Na época, o procurador Júlio Marcelo de Oliveira defendia o movimento oposto. Ao acionar o TCU, ele afirmou que a situação do banco já era preocupante e pediu que o Banco Central fosse obrigado a rejeitar a compra do Master pelo BRB.
“A crise de liquidez é iminente, visto que o perfil dos compromissos do Banco Master, se confrontado com o de seus ativos, aponta nesse sentido. O impacto sobre o FGC [ Fundo Garantidor de Crédito] pode ser muito expressivo. Além disso, aventa-se a possibilidade de uma crise de confiança que atinja outras instituições financeiras de portes médio e pequeno”, afirmou o procurador. “A história mostra que a utilização de bancos públicos para socorrer instituições privadas em apuros é uma realidade que se repete”.
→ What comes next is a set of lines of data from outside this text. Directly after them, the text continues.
Class BlockAllocatorLaws (St : Type) (A : BlockAllocator St) := {
  ba_alloc_ok s L m size flag :
    ba_owns s L → 0 ≤ size < 2 ^ 64 →
    ∃ s' m' a, ba_alloc s m size flag = Ret (s', m', a) ∧
      ((a = 0 ∧ ba_owns s' L ∧ m' = m) ∨
       (0 < a ∧ (a ∉ L) ∧ 0 < size ∧ ba_owns s' ({[ a ]} ∪ L) ∧
       (∀ x, ¬ a ≤ x < a + align_4k size → m' !! x = m !! x) ∧
       (Z.land flag MB_FLAG_ZERO ≠ 0 →
          load_bytes m' a (Z.to_nat (align_4k size))
            = replicate (Z.to_nat (align_4k size)) 0)));
  ba_alloc_zero s L m flag :
    ba_owns s L → ba_alloc s m 0 flag = Ret (s, m, 0);
  ba_free_ok s L a :
    ba_owns s L → a ∈ L → ∃ s', ba_free s a = Ret s' ∧ ba_owns s' (L ∖ {[ a ]});
  ba_free_null s L : ba_owns s L → ba_free s 0 = Ret s
}.

Section Interface.
Context {P : PageMap} {PL : PageMapLaws P} {SC : SecureC} {SL : SecureCLaws SC}.

(** The addresses of the live blocks. *)
Definition pool_owns (g : mailbox) (L : gset Z) : Prop :=
  ∃ base U, pool g base U ∧ ∀ a, a ∈ L ↔ ∃ h, a = block_addr base h ∧ is_Some (U !! h).

#[export] Instance mailbox_allocator : BlockAllocator mailbox := {|
  ba_alloc := mailbox_alloc;
  ba_free := mailbox_free;
  ba_owns := pool_owns
|}.

Lemma block_addr_inj base h h' :
  0 ≤ base + h → 0 ≤ base + h' → block_addr base h = block_addr base h' → h = h'.
Proof.
  intros Hh Hh' E. unfold block_addr in E.
  pose proof (virt_to_page_address (base + h) 0 Hh ltac:(done)) as E1.
  pose proof (virt_to_page_address (base + h') 0 Hh' ltac:(done)) as E2.
  rewrite E, E2 in E1. lia.
Qed.

Lemma live_addr_inj g base U h h' k k' :
  pool g base U → U !! h = Some k → U !! h' = Some k' →
  block_addr base h = block_addr base h' → h = h'.
Proof.
  intros Hp Hh Hh'. pose proof (live_block_range _ _ _ _ _ Hp Hh).
  pose proof (live_block_range _ _ _ _ _ Hp Hh').
  destruct Hp as (? & _ & _ & ? & _). apply block_addr_inj; lia.
Qed.

#[export] Instance mailbox_allocator_laws : BlockAllocatorLaws mailbox mailbox_allocator.
Proof.
  split.
  - intros g L m size flag (base & U & Hp & HL) Hs.
    destruct (mailbox_alloc_cases g base U m size flag Hp Hs)
      as [(g' & m' & h & E & Ha & HU & Hp' & _ & _ & _ & _ & _ & Hz & Hf)|[E _]].
    + exists g', m', (block_addr base h). split; [done|]. right.
      assert (<[h := get_order (align_4k size)]> U !! h
        = Some (get_order (align_4k size))) as Hh by apply lookup_insert_eq.
      split_and!; [by eapply pool_addr_pos| | | |done|done].
      * intros (h' & E' & [k' Hh'])%HL.
        assert (h ≠ h') as Hne by congruence. apply Hne.
        eapply (live_addr_inj _ _ _ _ _ _ _ Hp' Hh); [|done].
        by rewrite lookup_insert_ne.
      * destruct (decide (size = 0)) as [->|]; [|lia].
        unfold mailbox_alloc in E. destruct (g_m_zone g); injection E; congruence.
      * eexists base, _. split; [exact Hp'|]. intros a. rewrite elem_of_union,
          elem_of_singleton, HL. split.
        -- intros [->|(h' & -> & Hh')]; [exists h; split; [done|by rewrite Hh]|].
           exists h'. split; [done|]. rewrite lookup_insert. by case_decide; subst; rewrite ?Hh.
        -- intros (h' & -> & Hh'). rewrite lookup_insert in Hh'.
           case_decide; [subst; by left|right; eauto].
    + eexists _, _, _. split; [done|]. left. split_and!; [done|by exists base, U|done].
  - intros g L m flag (base & U & Hp & _). unfold ba_alloc. simpl.
    unfold mailbox_alloc. by destruct (g_m_zone g).
  - intros g L a (base & U & Hp & HL) (h & -> & [k Hh])%HL.
    destruct (mailbox_free_live g base U h k 0 Hp Hh ltac:(done)) as (g' & E & Hp').
    exists g'. rewrite Z.add_0_r in E. split; [done|].
    exists base, (delete h U). split; [done|]. intros a.
    rewrite elem_of_difference, elem_of_singleton, HL. split.
    + intros [(h' & -> & Hh') Hne]. exists h'. split; [done|].
      rewrite lookup_delete_ne; [done|]. by intros ->.
    + intros (h' & -> & [k' Hh']). apply lookup_delete_Some in Hh' as [Hne Hh'].
      split; [eauto|]. intros E'. apply Hne. symmetry.
      by eapply (live_addr_inj _ _ _ _ _ _ _ Hp Hh').
  - intros g L (base & U & Hp & _). eapply mailbox_free_outside; [done|by left].
Qed.

End Interface.

(** ** Double frees *)

(** The merge loop never raises a count. *)
Definition unused (z : mb_zone_t) (p : Z) : Prop :=
  ∃ pg, pages z !! p = Some pg ∧ mp_count pg = 0.

Lemma set_order_unused z n o z' p :
  set_order z n o = Ret z' → unused z p → unused z' p.
Proof.
  unfold set_order, at_index. destruct (pages z !! n) as [q|] eqn:Hq; [|done].
  intros [= <-] (pg & Hpg & Hc). destruct (decide (n = p)) as [->|Hne].
  - eexists. split; [simpl; apply lookup_insert_eq|]. simpl. congruence.
  - exists pg. split; [|done]. simpl. by rewrite lookup_insert_ne.
Qed.

Lemma set_count0_unused z n z' p :
  set_count z n 0 = Ret z' → p = n ∨ unused z p → unused z' p.
Proof.
  unfold set_count, at_index. destruct (pages z !! n) as [q|] eqn:Hq; [|done].
  intros [= <-] Hp. destruct (decide (n = p)) as [->|Hne].
  - eexists. split; [simpl; apply lookup_insert_eq|done].
  - destruct Hp as [?|(pg & Hpg & Hc)]; [congruence|].
    exists pg. split; [|done]. simpl. by rewrite lookup_insert_ne.
Qed.

Lemma list_del_unused z n z' p : list_del z n = Ret z' → unused z p → unused z' p.
Proof. unfold list_del. destruct (linked z n); [|done]. by intros [= <-]. Qed.

Lemma list_add_unused z n k z' p : list_add_tail z n k = Ret z' → unused z p → unused z' p.
Proof.
  unfold list_add_tail, at_index. destruct (free_areas z !! k); [|done]. simpl.
  destruct (linked z n); [done|]. by intros [= <-].
Qed.

Create HintDb mbunused.
#[local] Hint Resolve set_order_unused set_count0_unused list_del_unused
  list_add_unused : mbunused.

Lemma free_loop_unused n z page i z' d p :
  free_loop n z page i = Ret (z', d) →
  unused z p ∨ (n ≠ O ∧ p = page - all_pages z) → unused z' p.
Proof.
  revert z page i. induction n as [|n IH]; intros z page i; simpl.
  { intros [= <- <-] [?|[? _]]; done. }
  intros (z1 & E1 & (b & Hb & E)%bind_Ret)%bind_Ret Hp.
  assert (unused z1 p) as Hp1 by (eapply set_count0_unused; [done|tauto]).
  destruct (_ && _).
  - apply bind_Ret in E as (z2 & E2 & E). destruct (_ <? _).
    all: apply bind_Ret in E as (z3 & E3 & (z4 & E4 & E)%bind_Ret).
    all: eapply IH; [exact E|]; left; eauto with mbunused.
  - apply bind_Ret in E as (z2 & E2 & [= <- <-]). eauto with mbunused.
Qed.

(** [mailbox_free] on a page in the pool, with the pointer arithmetic done. *)
Lemma mailbox_free_in_page `{P : PageMap, PL : !PageMapLaws P} g base U z h pg d :
  pool g base U → g_m_zone g = Some z → 0 ≤ h < MAILBOX_PAGE_MAX →
  pages z !! h = Some pg → 0 ≤ d < PAGE_SIZE →
  mailbox_free g (block_addr base h + d) =
    (if mp_count pg =? 0 then Ret g else
     let i := u32 (mp_order pg) in
     '(z', ended) ← free_loop (Z.to_nat (10 - i)) z (base + h) i;
     if (ended : bool) then Ret (set_zone g z')
     else add_max_order_block (set_zone g z') (Z.max i 10)).
Proof.
  intros Hp Ez Hr Hpg Hd. pose proof (pool_max_oder _ _ _ Hp) as EM.
  destruct Hp as (z0 & Ez0 & Eb & Hb & _).
  rewrite Ez in Ez0. injection Ez0 as <-.
  unfold mailbox_free, is_ptr_valid. rewrite Ez, Eb, EM. unfold block_addr.
  pose proof (page_address_pos (base + h) ltac:(lia)).
  destruct (Z.eqb_spec (page_address (base + h) + d) 0); [lia|].
  rewrite virt_to_page_address by done || lia.
  destruct (Z.ltb_spec (base + h) base); [lia|].
  destruct (Z.leb_spec (base + MAILBOX_PAGE_MAX) (base + h)); [lia|]. simpl.
  replace (base + h - base) with h by lia. unfold at_index. by rewrite Hpg.
Qed.

Lemma mailbox_free_unfold `{P : PageMap, PL : !PageMapLaws P} g base U z h pg :
  pool g base U → g_m_zone g = Some z → 0 ≤ h < MAILBOX_PAGE_MAX →
  pages z !! h = Some pg →
  mailbox_free g (block_addr base h) =
    (if mp_count pg =? 0 then Ret g else
     let i := u32 (mp_order pg) in
     '(z', ended) ← free_loop (Z.to_nat (10 - i)) z (base + h) i;
     if (ended : bool) then Ret (set_zone g z')
     else add_max_order_block (set_zone g z') (Z.max i 10)).
Proof.
  intros. rewrite <- (Z.add_0_r (block_addr base h)). by eapply mailbox_free_in_page.
Qed.

(** The block of the top order while it is free: freeing it again is ignored
    only as long as it has never been handed out. *)
Lemma mailbox_free_top_free `{P : PageMap, PL : !PageMapLaws P} g base U z h pg d :
  pool g base U → g_m_zone g = Some z → h ∈ free_list z 10 → pages z !! h = Some pg →
  0 ≤ d < PAGE_SIZE →
  mailbox_free g (block_addr base h + d) = if mp_count pg =? 0 then Ret g else Fault.
Proof.
  intros Hp Ez Hf Hpg Hd. pose proof Hp as (z0 & Ez0 & _ & _ & _ & W).
  rewrite Ez in Ez0. injection Ez0 as <-. rewrite (pool_max_oder _ _ _ Hp) in W.
  assert (0 ≤ h < MAILBOX_PAGE_MAX) as Hr by (apply (ok_pages W); by eexists).
  pose proof (ok_free W _ _ Hf) as [HnH Hh]. pose proof Hh as (q & Hq & Ho & _).
  rewrite Hpg in Hq. injection Hq as <-.
  assert (h = 0) as ->.
  { destruct (ok_align W _ _ HnH Hh) as [c Hc]. change MAILBOX_PAGE_MAX with 1024 in Hr.
    change (2 ^ 10) with 1024 in Hc. lia. }
  rewrite (mailbox_free_in_page g base U z 0 pg d) by done. rewrite Ho.
  destruct (_ =? 0); [done|]. unfold add_max_order_block. simpl.
  rewrite (pool_max_oder _ _ _ Hp). simpl.
  unfold list_add_tail, at_index.
  replace (linked z 0) with true by (symmetry; apply linked_spec; by exists 10).
  by destruct (free_areas z !! 10).
Qed.

Section Claims.
Context {P : PageMap} {PL : PageMapLaws P} {SC : SecureC} {SL : SecureCLaws SC}.

Lemma pool_live_page g base U z h k :
  pool g base U → g_m_zone g = Some z → U !! h = Some k →
  ∃ pg, pages z !! h = Some pg ∧ mp_order pg = k ∧ mp_count pg ≠ 0 ∧
    h ∉ free_list z k.
Proof.
  intros (z0 & Ez0 & _ & _ & _ & W) Ez Hh. rewrite Ez in Ez0. injection Ez0 as <-.
  pose proof (proj1 (ok_live W h k) Hh) as (Hn & Hd & Hnf).
  pose proof Hd as (pg & Hpg & Ho & _). exists pg. split_and!; try done.
  intros Hc. apply Hnf. by apply (ok_used_count W h k pg).
Qed.

(** A block below the top order that is freed twice is freed once: the
    second [mailbox_free] finds a zero count and changes nothing, whatever the
    first one merged the block into. *)
Theorem mailbox_double_free_ignored g base U h k :
  pool g base U → U !! h = Some k → k < 10 →
  ∃ g', mailbox_free g (block_addr base h) = Ret g' ∧
    mailbox_free g' (block_addr base h) = Ret g'.
Proof.
  intros Hp Hh Hk. pose proof (live_block_range _ _ _ _ _ Hp Hh) as (Hk0 & Hh0 & Hr & _).
  pose proof (pow2_pos k ltac:(lia)).
  destruct (mailbox_free_live g base U h k 0 Hp Hh ltac:(done)) as (g' & E & Hp').
  rewrite Z.add_0_r in E. exists g'. split; [done|].
  pose proof Hp as (z & Ez & Eb & _). pose proof Hp' as (z' & Ez' & _ & _ & _ & W').
  destruct (pool_live_page g base U z h k Hp Ez Hh) as (pg & Hpg & Ho & Hc & _).
  rewrite (mailbox_free_unfold g base U z h pg) in E by (done || lia).
  destruct (Z.eqb_spec (mp_count pg) 0); [done|].
  rewrite Ho, u32_small in E by lia.
  assert (unused z' h) as (pg' & Hpg' & Hc').
  { apply bind_Ret in E as ([z1 ended] & E1 & E).
    assert (unused z1 h) as Hu.
    { eapply free_loop_unused; [done|]. right. split; [lia|]. lia. }
    destruct ended; [injection E as <-; simpl in Ez'; by injection Ez' as <-|].
    unfold add_max_order_block in E. simpl in E. destruct (_ =? _); simpl in E.
    - apply bind_Ret in E as (z2 & E2 & [= <-]). simpl in Ez'. injection Ez' as <-.
      by eapply list_add_unused.
    - injection E as <-. simpl in Ez'. by injection Ez' as <-. }
  rewrite (mailbox_free_unfold g' base (delete h U) z' h pg') by (done || lia).
  by rewrite Hc'.
Qed.

(** The top-order block escapes that check: freeing it does not clear its
    count, so a second [mailbox_free] links a node that is already linked. *)
Theorem mailbox_double_free_top_order g base U h :
  pool g base U → U !! h = Some 10 →
  ∃ g', mailbox_free g (block_addr base h) = Ret g' ∧ pool g' base (delete h U) ∧
    mailbox_free g' (block_addr base h) = Fault.
Proof.
  intros Hp Hh. pose proof (live_block_range _ _ _ _ _ Hp Hh) as (_ & Hh0 & Hr & _).
  change MAILBOX_PAGE_MAX with 1024 in Hr. assert (h = 0) as -> by lia.
  destruct (mailbox_free_live g base U 0 10 0 Hp Hh ltac:(done)) as (g' & E & Hp').
  rewrite Z.add_0_r in E. exists g'. split_and!; [done..|].
  pose proof Hp as (z & Ez & Eb & _). pose proof (pool_max_oder _ _ _ Hp) as EM.
  destruct (pool_live_page g base U z 0 10 Hp Ez Hh) as (pg & Hpg & Ho & Hc & _).
  assert (∀ g1 z1 U1, pool g1 base U1 → g_m_zone g1 = Some z1 → pages z1 !! 0 = Some pg →
    mailbox_free g1 (block_addr base 0)
      = (z2 ← list_add_tail z1 0 10; Ret (set_zone g1 z2))) as Hstep.
  { intros g1 z1 U1 Hp1 Ez1 Hpg1.
    rewrite (mailbox_free_unfold g1 base U1 z1 0 pg) by done.
    destruct (Z.eqb_spec (mp_count pg) 0); [done|]. rewrite Ho.
    unfold add_max_order_block. simpl. by rewrite (pool_max_oder _ _ _ Hp1). }
  rewrite (Hstep g z U) in E by done. apply bind_Ret in E as (z2 & E2 & [= <-]).
  assert (pages z2 !! 0 = Some pg ∧ linked z2 0 = true) as [Hpg2 Hl].
  { unfold list_add_tail, at_index in E2.
    destruct (free_areas z !! 10) as [a|]; [|done]. simpl in E2.
    destruct (linked z 0); [done|]. injection E2 as <-. split; [done|].
    apply linked_spec. exists 10. unfold free_list. simpl.
    rewrite lookup_insert_eq. simpl. set_solver. }
  rewrite (Hstep (set_zone g z2) z2 (delete 0 U)) by done.
  unfold list_add_tail, at_index. rewrite Hl.
  by destruct (free_areas z2 !! 10).
Qed.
Apesar do alerta, a representação foi rejeitada por unanimidade pelo plenário do TCU em junho do ano passado. O entendimento seguiu a área técnica, que avaliou não haver “evidências concretas” de omissão do BC e considerou que o tribunal não teria competência para fiscalizar o patrimônio do BRB e do FGC. A tentativa de compra do Master pelo BRB, mais tarde definida pela Polícia Federal como “pura camaradagem”, acabaria barrada pelo Banco Central em setembro.
Ao rebater o Ministério Público, o Master afirmou que a posição do procurador se baseava “exclusivamente em conjecturas, matérias jornalísticas e impressões de mercado, desprovidas de qualquer evidência concreta de ilegalidade, desvio de finalidade ou risco institucional”.
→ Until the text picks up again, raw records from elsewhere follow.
(* ===== verification/SessOk.v ===== *)
(** * A well-formed session registry

    Every pointer the lookups follow leads to an allocated object, and every
    reference count is positive and away from its limit.  Under this invariant
    the lookups of the authentication layer never fault, and what that layer
    does to the registry is confined to the data of sessions. *)

From stdpp Require Import base gmap list.
From Stdlib Require Import ZArith Lia Setoid.
From S2P Require Import Prelude KernelApi TeeTypes Mailbox SessReg SessLookup.

Record reg_ok (R : registry) : Prop := {
  reg_counted : counted R;
  reg_dev_list p : p ∈ dev_file_list R → is_Some (g_devs R !! p);
  reg_slots d v p :
    g_devs R !! d = Some v → p ∈ services v → p ≠ 0 → is_Some (g_services R !! p);
  reg_session_list p v q :
    g_services R !! p = Some v → q ∈ session_list v → is_Some (g_sessions R !! q)
}.

(** What identifies a session: id, owner, count. *)
Definition sess_key (s : tc_ns_session) : Z * Z * Z := (session_id s, owner s, s_usage s).

(** Equal up to the contents of sessions and the shared buffers' counts. *)
Record reg_like (R R' : registry) : Prop := {
  like_services : g_services R' = g_services R;
  like_devs : g_devs R' = g_devs R;
  like_service_list : g_service_list R' = g_service_list R;
  like_dev_list : dev_file_list R' = dev_file_list R;
  like_cnt : g_device_file_cnt R' = g_device_file_cnt R;
  like_keys p : sess_key <$> g_sessions R' !! p = sess_key <$> g_sessions R !! p
}.

#[export] Instance reg_like_equiv : Equivalence reg_like.
Proof.
  split.
  - intros R. by split.
  - intros R R' [? ? ? ? ? Hu]. split; congruence.
  - intros R R' R'' [? ? ? ? ? Hu] [? ? ? ? ? Hu']. split; congruence.
Qed.

Lemma like_session R R' p s :
  reg_like R R' → g_sessions R !! p = Some s →
  ∃ s', g_sessions R' !! p = Some s' ∧ sess_key s' = sess_key s.
Proof.
  intros HL Hs. pose proof (like_keys _ _ HL p) as E. rewrite Hs in E.
  destruct (g_sessions R' !! p) as [s'|]; simpl in E; [|done]. exists s'. by apply (inj Some) in E.
Qed.

Lemma like_is_Some R R' p :
  reg_like R R' → is_Some (g_sessions R !! p) → is_Some (g_sessions R' !! p).
Proof. intros HL [s Hs]. destruct (like_session _ _ _ _ HL Hs) as (s' & -> & _). done. Qed.

#[export] Instance reg_ok_proper : Proper (reg_like ==> iff) reg_ok.
Proof.
  assert (∀ R R', reg_like R R' → reg_ok R → reg_ok R') as H.
  { intros R R' HL [[Hs Hv] Hd Hsl Hl]. pose proof HL as [Es Ed Esl El Ec Hu].
    split.
    - split; [|by rewrite Es]. rewrite Es. intros p v q s Hp Hq Hqs.
      assert (reg_like R' R) as HL' by by symmetry.
      destruct (like_session _ _ _ _ HL' Hqs) as (s' & Hs' & E). injection E as _ _ <-. eauto.
    - by rewrite El, Ed.
    - by rewrite Ed, Es.
    - rewrite Es. intros. eapply like_is_Some; eauto. }
  intros R R' HL. split; apply H; [done|by symmetry].
Qed.

(** Updates that keep the count of a session. *)
Lemma upd_session_like R p s s' :
  g_sessions R !! p = Some s → sess_key s' = sess_key s → reg_like R (upd_session R p s').
Proof.
  intros Hs Hu. split; try done. intros q. simpl.
  destruct (decide (p = q)) as [->|].
  - by rewrite lookup_insert_eq, Hs; simpl; rewrite Hu.
  - by rewrite lookup_insert_ne.
Qed.

Lemma set_shared_like R h : reg_like R (set_shared R h).
Proof. by split. Qed.

(** ** The lookups are total *)

Lemma at_index_is_Some {A} (h : gmap Z A) p :
  is_Some (h !! p) → ∃ a, at_index h p = Ret a ∧ h !! p = Some a.
Proof. intros [a Ha]. exists a. split; [by apply at_index_Some|done]. Qed.

Lemma find_dev_loop_total R id l :
  (∀ p, p ∈ l → is_Some (g_devs R !! p)) →
  ∃ p, find_dev_loop R id l = Ret p ∧ (p = 0 ∨ p ∈ l).
Proof.
  induction l as [|q l IH]; intros Hl; simpl; [eauto|].
  destruct (at_index_is_Some (g_devs R) q) as (d & -> & _); [apply Hl; left|]. simpl.
  destruct (df_id d =? id); [eexists; split; [done|right; left]|].
  destruct IH as (p & -> & Hp); [intros; apply Hl; by right|].
  exists p. split; [done|]. destruct Hp; [by left|right; by right].
Qed.

Lemma uuid_slot_loop_total R i u sl :
  (∀ p, p ∈ sl → p ≠ 0 → is_Some (g_services R !! p)) →
  ∃ r, uuid_slot_loop R i u sl = Ret r.
Proof.
  revert i. induction sl as [|q sl IH]; intros i Hl; simpl; [eauto|].
  destruct (Z.eqb_spec q 0); [apply IH; intros; apply Hl; [by right|done]|].
  destruct (at_index_is_Some (g_services R) q) as (v & -> & _); [apply Hl; [left|done]|].
  simpl. case_decide; [eauto|]. apply IH; intros; apply Hl; [by right|done].
Qed.

Lemma find_session_loop_total R sid dev l :
  (∀ p, p ∈ l → is_Some (g_sessions R !! p)) → ∃ p, find_session_loop R sid dev l = Ret p.
Proof.
  induction l as [|q l IH]; intros Hl; simpl; [eauto|].
  destruct (at_index_is_Some (g_sessions R) q) as (s & -> & _); [apply Hl; left|]. simpl.
  destruct (_ && _); [eauto|]. apply IH. intros. apply Hl. by right.
Qed.

Lemma tc_find_service_in_dev_total R dev u :
  reg_ok R → (dev ≠ 0 → is_Some (g_devs R !! dev)) →
  ∃ p, tc_find_service_in_dev R dev u UUID_LEN = Ret p.
Proof.
  intros HR Hd. unfold tc_find_service_in_dev. rewrite Z.eqb_refl. simpl. rewrite orb_false_r.
  destruct (Z.eqb_spec dev 0); [eauto|].
  destruct (at_index_is_Some (g_devs R) dev) as (d & -> & Ed); [by apply Hd|]. simpl.
  destruct (uuid_slot_loop_total R 0 u (services d)) as (r & ->).
  { intros p Hp H0. eapply reg_slots; eauto. }
  simpl. eauto.
Qed.

Lemma tc_find_session_total R id cmd :
  reg_ok R → ∃ R' p, tc_find_session_by_uuid R id cmd = Ret (R', p).
Proof.
  intros HR. unfold tc_find_session_by_uuid, tc_find_dev_file.
  destruct (find_dev_loop_total R id (dev_file_list R)) as (dev & -> & Hdev);
    [apply HR|]. rewrite ret_bind.
  destruct (Z.eqb_spec dev 0) as [|Hd0]; [eauto|].
  destruct Hdev as [|Hdev]; [done|].
  destruct (tc_find_service_in_dev_total R dev (uuid cmd) HR) as (srv & Esrv).
  { intros _. by apply HR. }
  rewrite Esrv, ret_bind.
  destruct (Z.eqb_spec srv 0) as [->|Hs0]; [simpl; eauto|].
  destruct (tc_find_service_in_dev_found _ _ _ _ Esrv Hs0) as (d & i & v & _ & _ & Hv & _).
  destruct (get_put_service R srv v Hv (counted_services _ (reg_counted _ HR) _ _ Hv) Hs0)
    as [E1 E2].
  rewrite E1, ret_bind. unfold at_index at 1. simpl. rewrite lookup_insert_eq, ret_bind. simpl.
  unfold tc_find_session_withowner. rewrite (proj2 (Z.eqb_neq dev 0)) by done.
  rewrite (find_session_loop_ext _ R) by done.
  destruct (find_session_loop_total R (context_id cmd) dev (session_list v)) as (p & Ep).
  { intros q Hq. by eapply reg_session_list. }
  rewrite Ep, ret_bind.
  destruct (Z.eqb_spec p 0) as [->|Hp0].
  { specialize (E2 (g_sessions R)). rewrite set_sessions_id in E2.
    unfold get_session_struct. simpl.
    change (set_sessions _ _) with (upd_service R srv (with_sv_usage v (sv_usage v + 1))) in E2.
    rewrite E2. simpl. eauto. }
  destruct (find_session_loop_found _ _ _ _ _ Ep Hp0) as (_ & s & Hs & _).
  unfold get_session_struct. rewrite (proj2 (Z.eqb_neq p 0)) by done.
  unfold at_index at 1. simpl. rewrite Hs. simpl. unfold upd_session at 1. simpl.
  rewrite E2. simpl. eauto.
Qed.

(** A lookup, a look at the session, and the reference given back. *)
Lemma tc_find_session_cases R id cmd :
  reg_ok R →
  tc_find_session_by_uuid R id cmd = Ret (R, 0) ∨
  ∃ p s R', p ≠ 0 ∧ tc_find_session_by_uuid R id cmd = Ret (R', p) ∧
    g_sessions R !! p = Some s ∧
    at_index (g_sessions R') p = Ret (with_usage s (s_usage s + 1)) ∧
    put_session_struct R' p = Ret R.
Proof.
  intros HR. destruct (tc_find_session_total R id cmd HR) as (R' & p & E).
  destruct (tc_find_session_balanced _ _ _ _ _ (reg_counted _ HR) E)
    as [[-> ->]|(Hp & s & Hs & _ & -> & Hput)]; [by left|right].
  exists p, s, (upd_session R p (with_usage s (s_usage s + 1))).
  split_and!; try done. unfold at_index. simpl. by rewrite lookup_insert_eq.
Qed.

(** ** Well-formedness is decidable *)

Definition reg_checks (R : registry) : Prop :=
  map_Forall (λ _ v, 1 ≤ sv_usage v < 2 ^ 31 - 1) (g_services R) ∧
  map_Forall (λ _ v, Forall (λ q, is_Some (g_sessions R !! q) ∧
    1 ≤ default 1 (s_usage <$> g_sessions R !! q) < 2 ^ 31 - 1) (session_list v)) (g_services R) ∧
  Forall (λ p, is_Some (g_devs R !! p)) (dev_file_list R) ∧
  map_Forall (λ _ v, Forall (λ p, p = 0 ∨ is_Some (g_services R !! p)) (services v)) (g_devs R).

Lemma reg_ok_checks R : reg_ok R ↔ reg_checks R.
Proof.
  split.
  - intros [[H1 H2] H3 H4 H5]. split_and!.
    + intros p v Hv. by eapply H2.
    + intros p v Hv. apply Forall_forall. intros q Hq.
      destruct (H5 _ _ _ Hv Hq) as [s Hs]. split; [by eexists|]. rewrite Hs. by eapply H1.
    + apply Forall_forall. auto.
    + intros p v Hv. apply Forall_forall. intros q Hq.
      destruct (decide (q = 0)); [by left|right]. by eapply H4.
  - intros (H1 & H2 & H3 & H4). rewrite Forall_forall in H3. split; [split|..].
    + intros p v q s Hv Hq Hs. destruct (proj1 (Forall_forall _ _) (H2 _ _ Hv) q Hq) as [_ H].
      by rewrite Hs in H.
    + apply H1.
    + apply H3.
    + intros d v p Hd Hp Hp0.
      by destruct (proj1 (Forall_forall _ _) (H4 _ _ Hd) p Hp) as [?|?].
    + intros p v q Hv Hq. by destruct (proj1 (Forall_forall _ _) (H2 _ _ Hv) q Hq).
Qed.

#[export] Instance reg_ok_dec R : Decision (reg_ok R).
Proof. refine (cast_if (decide (reg_checks R))); by rewrite reg_ok_checks. Defined.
O banco ainda alertou o TCU de que “tentar imputar ilicitude” à operação com o BRB com “base em suposições de natureza política, sem qualquer amparo técnico ou indício concreto de desvio, configura não apenas exercício especulativo, mas também risco à estabilidade institucional de instituições regularmente supervisionadas”.
Os argumentos, porém, perderam força com o avanço das apurações. Segundo auditoria encomendada pelo BRB à Kroll e ao escritório Machado Meyer, 30 dirigentes devem ser responsabilizados pela compra das carteiras fraudulentas do banco de Vorcaro, e ao menos 10 deles podem responder criminalmente.
Paralelamente, o Banco Central já havia identificado a deterioração dos indicadores do Master desde o primeiro semestre de 2024, com alertas sobre a necessidade de adequação da gestão de liquidez, repetidos até setembro de 2025.